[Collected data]
======
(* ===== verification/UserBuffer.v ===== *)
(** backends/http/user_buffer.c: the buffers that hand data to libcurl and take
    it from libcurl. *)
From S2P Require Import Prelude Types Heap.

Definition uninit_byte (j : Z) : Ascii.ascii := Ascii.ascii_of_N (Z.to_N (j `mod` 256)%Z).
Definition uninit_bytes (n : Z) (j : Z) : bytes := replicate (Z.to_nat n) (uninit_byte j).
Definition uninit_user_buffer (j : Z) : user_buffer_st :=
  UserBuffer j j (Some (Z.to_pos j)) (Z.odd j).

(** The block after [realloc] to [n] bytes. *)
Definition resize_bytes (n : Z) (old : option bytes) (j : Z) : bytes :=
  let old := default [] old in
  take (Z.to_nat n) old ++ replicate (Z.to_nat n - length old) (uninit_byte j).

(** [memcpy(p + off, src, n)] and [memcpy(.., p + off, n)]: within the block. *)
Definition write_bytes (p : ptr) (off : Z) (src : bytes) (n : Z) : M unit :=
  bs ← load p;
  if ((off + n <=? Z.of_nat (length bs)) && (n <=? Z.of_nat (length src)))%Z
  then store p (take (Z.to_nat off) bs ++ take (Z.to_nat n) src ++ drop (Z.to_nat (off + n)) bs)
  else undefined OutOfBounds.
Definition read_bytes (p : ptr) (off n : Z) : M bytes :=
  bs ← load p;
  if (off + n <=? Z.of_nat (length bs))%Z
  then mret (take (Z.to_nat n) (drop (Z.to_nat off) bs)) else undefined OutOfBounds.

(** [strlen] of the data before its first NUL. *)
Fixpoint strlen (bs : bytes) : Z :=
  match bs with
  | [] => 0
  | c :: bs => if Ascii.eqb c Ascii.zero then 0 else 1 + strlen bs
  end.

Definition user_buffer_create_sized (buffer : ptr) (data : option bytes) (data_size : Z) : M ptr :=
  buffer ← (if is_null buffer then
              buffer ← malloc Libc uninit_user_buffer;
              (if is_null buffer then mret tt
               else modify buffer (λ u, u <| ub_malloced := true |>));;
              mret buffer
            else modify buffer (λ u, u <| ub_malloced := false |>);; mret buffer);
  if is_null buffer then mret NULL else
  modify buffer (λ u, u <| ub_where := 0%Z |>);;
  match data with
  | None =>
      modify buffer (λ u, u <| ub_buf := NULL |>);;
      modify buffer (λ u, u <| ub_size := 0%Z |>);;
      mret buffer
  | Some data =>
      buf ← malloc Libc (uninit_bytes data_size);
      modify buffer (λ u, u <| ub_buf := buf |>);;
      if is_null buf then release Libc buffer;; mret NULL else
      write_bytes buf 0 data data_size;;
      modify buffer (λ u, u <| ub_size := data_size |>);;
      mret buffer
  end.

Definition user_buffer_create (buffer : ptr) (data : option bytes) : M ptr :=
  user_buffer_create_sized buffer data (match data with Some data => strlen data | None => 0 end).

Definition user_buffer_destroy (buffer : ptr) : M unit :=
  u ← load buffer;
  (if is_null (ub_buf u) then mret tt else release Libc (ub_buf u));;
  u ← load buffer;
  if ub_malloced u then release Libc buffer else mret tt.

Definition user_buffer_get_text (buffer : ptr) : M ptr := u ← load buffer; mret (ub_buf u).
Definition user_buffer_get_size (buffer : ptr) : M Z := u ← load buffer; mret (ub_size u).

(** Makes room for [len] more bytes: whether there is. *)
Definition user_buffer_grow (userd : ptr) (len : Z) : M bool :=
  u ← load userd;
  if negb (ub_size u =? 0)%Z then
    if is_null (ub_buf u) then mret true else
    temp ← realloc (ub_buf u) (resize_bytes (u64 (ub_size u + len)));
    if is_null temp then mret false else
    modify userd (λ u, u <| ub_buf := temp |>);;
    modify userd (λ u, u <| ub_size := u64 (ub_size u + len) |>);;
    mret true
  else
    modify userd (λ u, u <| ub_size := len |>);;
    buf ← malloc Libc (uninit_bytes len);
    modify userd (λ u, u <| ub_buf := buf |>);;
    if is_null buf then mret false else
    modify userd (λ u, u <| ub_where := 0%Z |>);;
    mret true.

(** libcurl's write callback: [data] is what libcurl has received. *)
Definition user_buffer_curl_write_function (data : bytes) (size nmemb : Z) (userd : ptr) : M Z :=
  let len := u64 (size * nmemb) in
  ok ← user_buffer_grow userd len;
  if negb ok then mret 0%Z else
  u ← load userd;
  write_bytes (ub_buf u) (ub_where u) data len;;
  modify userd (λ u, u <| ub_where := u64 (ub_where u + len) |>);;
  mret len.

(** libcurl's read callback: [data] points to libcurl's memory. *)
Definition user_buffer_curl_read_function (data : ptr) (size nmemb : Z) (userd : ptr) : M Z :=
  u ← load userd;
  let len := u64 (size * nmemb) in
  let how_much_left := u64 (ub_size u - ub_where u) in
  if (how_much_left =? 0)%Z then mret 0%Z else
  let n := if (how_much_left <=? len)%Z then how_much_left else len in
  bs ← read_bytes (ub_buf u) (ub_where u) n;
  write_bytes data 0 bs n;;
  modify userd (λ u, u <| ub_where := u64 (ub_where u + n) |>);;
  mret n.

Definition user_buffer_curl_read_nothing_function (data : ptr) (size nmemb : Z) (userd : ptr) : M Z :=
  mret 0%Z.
======
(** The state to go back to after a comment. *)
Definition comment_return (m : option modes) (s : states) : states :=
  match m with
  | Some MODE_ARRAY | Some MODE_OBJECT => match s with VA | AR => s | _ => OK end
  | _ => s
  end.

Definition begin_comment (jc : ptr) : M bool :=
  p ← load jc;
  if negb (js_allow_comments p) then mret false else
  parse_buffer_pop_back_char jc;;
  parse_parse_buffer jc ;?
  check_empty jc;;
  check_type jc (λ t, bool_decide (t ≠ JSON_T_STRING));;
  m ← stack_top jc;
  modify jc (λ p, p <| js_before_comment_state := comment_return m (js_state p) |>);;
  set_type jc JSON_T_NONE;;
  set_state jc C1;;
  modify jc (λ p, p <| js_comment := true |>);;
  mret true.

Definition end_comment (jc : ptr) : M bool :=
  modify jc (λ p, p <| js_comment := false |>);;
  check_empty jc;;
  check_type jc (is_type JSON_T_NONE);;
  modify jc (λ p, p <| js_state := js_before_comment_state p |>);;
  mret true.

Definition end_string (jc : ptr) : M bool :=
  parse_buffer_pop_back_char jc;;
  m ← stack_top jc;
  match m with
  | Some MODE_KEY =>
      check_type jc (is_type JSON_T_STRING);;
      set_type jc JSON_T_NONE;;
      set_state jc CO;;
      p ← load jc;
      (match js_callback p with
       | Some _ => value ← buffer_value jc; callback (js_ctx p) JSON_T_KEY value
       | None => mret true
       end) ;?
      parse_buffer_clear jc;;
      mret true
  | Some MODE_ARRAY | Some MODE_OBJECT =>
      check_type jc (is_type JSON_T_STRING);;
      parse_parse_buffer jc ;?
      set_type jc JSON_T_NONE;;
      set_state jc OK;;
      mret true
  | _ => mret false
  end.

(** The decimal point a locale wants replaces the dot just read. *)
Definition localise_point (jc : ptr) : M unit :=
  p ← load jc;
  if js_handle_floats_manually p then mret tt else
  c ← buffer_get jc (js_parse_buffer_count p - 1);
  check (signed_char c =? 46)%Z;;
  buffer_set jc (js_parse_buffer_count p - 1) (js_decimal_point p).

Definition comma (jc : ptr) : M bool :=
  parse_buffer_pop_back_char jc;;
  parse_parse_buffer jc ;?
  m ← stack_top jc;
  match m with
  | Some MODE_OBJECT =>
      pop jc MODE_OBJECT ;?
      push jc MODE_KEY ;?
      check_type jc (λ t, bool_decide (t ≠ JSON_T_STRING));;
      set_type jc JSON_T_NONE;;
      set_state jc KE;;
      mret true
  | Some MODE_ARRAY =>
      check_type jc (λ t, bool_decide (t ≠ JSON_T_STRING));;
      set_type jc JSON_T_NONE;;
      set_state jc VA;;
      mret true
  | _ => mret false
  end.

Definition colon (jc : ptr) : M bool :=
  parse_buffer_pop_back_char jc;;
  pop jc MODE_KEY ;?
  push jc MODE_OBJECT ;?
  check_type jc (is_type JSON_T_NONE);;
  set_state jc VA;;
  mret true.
======
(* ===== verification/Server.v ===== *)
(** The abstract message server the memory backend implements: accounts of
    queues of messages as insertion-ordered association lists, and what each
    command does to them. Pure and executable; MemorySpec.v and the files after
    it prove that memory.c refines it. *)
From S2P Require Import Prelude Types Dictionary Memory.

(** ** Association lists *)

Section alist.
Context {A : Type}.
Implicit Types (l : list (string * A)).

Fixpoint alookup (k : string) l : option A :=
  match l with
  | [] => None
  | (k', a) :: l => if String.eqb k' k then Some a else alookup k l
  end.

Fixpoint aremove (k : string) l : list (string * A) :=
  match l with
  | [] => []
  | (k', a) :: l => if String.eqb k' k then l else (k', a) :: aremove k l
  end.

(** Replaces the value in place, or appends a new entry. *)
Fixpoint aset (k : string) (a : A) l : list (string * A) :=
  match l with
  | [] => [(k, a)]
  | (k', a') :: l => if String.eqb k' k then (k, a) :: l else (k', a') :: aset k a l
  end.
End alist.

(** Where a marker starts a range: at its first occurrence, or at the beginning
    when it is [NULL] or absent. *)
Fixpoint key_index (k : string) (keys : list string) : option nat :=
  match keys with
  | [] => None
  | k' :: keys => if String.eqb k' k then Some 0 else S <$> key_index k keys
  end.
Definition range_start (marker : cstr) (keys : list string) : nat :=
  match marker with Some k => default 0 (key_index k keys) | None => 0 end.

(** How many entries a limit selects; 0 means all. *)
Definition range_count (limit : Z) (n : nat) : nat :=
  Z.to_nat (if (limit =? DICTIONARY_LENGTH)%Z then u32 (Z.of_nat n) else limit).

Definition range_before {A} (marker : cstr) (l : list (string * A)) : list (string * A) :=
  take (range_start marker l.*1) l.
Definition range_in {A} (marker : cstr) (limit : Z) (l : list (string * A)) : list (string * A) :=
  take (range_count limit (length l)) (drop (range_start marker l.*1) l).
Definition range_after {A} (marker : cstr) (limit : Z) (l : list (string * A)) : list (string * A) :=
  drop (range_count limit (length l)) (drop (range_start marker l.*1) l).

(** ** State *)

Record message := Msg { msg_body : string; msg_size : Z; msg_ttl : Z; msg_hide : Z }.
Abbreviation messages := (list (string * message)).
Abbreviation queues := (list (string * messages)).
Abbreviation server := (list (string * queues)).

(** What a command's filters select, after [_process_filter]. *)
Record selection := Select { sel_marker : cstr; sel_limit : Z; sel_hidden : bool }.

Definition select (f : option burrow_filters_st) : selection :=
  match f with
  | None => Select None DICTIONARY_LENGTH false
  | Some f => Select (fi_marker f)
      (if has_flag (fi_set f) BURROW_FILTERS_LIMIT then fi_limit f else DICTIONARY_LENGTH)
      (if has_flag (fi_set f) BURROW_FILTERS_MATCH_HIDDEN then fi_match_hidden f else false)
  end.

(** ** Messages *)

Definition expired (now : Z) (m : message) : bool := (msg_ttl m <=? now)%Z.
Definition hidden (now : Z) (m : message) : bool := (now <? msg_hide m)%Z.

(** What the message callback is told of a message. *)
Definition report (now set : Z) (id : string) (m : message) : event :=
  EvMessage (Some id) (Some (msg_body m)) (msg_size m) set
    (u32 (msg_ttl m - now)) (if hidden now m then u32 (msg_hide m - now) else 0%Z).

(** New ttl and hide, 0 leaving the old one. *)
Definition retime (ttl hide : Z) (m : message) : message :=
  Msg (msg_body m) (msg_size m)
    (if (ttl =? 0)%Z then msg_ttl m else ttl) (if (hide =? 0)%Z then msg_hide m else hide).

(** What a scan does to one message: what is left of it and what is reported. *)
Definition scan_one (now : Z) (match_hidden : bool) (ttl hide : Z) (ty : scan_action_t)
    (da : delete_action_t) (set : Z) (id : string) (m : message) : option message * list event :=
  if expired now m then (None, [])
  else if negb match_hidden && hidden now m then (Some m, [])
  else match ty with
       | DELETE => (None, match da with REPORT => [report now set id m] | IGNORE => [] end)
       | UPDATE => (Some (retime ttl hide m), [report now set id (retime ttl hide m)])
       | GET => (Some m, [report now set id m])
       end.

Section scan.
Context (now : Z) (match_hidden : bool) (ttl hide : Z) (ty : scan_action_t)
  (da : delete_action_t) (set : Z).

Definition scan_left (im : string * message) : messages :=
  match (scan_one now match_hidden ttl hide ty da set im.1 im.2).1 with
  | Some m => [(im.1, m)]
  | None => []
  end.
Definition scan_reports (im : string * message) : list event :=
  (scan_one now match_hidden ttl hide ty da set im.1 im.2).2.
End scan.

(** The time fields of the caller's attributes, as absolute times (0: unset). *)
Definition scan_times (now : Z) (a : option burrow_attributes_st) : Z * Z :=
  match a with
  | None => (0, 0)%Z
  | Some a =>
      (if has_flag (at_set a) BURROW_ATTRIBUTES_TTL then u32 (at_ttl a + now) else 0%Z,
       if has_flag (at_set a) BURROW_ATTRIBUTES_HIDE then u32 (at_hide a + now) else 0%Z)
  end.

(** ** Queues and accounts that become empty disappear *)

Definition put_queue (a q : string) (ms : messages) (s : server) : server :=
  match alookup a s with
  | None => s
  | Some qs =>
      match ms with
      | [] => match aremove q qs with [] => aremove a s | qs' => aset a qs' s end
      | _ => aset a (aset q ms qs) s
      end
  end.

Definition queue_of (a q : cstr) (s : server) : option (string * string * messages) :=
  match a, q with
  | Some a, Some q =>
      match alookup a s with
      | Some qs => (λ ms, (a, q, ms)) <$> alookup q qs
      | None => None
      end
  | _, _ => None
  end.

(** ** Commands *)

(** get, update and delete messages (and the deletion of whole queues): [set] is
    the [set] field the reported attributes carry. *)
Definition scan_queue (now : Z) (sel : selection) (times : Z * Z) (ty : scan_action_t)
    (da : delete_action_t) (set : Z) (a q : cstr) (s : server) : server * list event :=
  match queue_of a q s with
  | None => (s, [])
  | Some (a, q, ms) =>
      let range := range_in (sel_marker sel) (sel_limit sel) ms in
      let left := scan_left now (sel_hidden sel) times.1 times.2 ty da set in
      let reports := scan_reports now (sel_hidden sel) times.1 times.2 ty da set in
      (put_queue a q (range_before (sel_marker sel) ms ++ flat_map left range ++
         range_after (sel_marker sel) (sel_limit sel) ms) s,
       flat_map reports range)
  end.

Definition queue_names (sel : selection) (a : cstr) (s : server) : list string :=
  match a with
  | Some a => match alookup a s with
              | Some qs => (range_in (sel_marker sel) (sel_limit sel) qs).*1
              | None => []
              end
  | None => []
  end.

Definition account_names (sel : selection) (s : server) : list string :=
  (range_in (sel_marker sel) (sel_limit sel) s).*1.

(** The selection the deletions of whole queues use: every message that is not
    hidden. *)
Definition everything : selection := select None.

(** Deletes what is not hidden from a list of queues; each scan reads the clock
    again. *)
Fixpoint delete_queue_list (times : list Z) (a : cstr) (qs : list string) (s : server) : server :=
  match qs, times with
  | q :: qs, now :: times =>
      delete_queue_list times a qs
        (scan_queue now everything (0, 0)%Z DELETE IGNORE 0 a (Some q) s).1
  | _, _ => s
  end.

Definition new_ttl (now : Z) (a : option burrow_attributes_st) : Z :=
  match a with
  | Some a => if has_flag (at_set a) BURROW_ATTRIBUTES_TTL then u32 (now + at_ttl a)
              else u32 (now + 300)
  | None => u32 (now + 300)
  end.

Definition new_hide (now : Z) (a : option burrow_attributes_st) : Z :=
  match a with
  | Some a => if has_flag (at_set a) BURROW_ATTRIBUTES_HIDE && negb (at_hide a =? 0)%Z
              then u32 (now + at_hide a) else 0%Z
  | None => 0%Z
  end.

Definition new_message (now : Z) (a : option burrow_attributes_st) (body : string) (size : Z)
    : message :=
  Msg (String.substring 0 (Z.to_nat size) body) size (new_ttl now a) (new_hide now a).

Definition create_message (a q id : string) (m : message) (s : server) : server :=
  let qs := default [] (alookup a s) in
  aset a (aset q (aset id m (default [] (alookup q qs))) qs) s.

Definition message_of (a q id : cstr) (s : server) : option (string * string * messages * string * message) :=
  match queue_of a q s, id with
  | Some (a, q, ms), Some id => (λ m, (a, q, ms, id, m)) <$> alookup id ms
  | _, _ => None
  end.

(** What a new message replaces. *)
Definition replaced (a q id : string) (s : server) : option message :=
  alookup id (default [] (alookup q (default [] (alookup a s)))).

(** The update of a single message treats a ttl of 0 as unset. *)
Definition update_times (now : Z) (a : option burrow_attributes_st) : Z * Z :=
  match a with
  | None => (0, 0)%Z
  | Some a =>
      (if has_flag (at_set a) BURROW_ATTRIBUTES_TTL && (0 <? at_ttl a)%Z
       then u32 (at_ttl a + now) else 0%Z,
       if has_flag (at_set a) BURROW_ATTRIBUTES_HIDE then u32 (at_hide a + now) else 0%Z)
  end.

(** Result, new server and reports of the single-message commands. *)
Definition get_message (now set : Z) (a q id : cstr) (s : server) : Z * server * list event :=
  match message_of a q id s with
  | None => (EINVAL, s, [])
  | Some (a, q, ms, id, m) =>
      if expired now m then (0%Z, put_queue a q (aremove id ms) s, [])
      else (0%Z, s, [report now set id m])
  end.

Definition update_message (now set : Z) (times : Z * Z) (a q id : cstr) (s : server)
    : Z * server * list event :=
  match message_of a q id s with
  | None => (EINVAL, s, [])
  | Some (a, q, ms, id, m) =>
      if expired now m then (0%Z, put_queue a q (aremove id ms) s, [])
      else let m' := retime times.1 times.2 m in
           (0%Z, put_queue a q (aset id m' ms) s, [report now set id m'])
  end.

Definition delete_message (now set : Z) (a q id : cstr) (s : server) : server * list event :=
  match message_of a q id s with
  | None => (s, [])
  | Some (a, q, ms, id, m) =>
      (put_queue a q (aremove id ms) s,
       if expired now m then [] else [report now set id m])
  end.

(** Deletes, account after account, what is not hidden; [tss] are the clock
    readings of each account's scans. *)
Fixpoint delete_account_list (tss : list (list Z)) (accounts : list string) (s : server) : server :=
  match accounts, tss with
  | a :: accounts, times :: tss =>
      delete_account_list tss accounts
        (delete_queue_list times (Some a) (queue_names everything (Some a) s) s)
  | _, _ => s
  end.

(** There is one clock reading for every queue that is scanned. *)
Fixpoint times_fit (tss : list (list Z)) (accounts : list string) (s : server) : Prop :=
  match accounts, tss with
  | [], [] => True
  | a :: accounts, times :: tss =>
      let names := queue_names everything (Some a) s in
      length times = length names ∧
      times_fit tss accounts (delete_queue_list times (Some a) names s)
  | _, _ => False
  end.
======
> Exercise description
In your answer, include only the lines above starting at the line that holds "(** What a scan" and ending at the line that holds "else match ty with", copied exactly.

> Task output
(** What a scan does to one message: what is left of it and what is reported. *)
Definition scan_one (now : Z) (match_hidden : bool) (ttl hide : Z) (ty : scan_action_t)
    (da : delete_action_t) (set : Z) (id : string) (m : message) : option message * list event :=
  if expired now m then (None, [])
  else if negb match_hidden && hidden now m then (Some m, [])
  else match ty with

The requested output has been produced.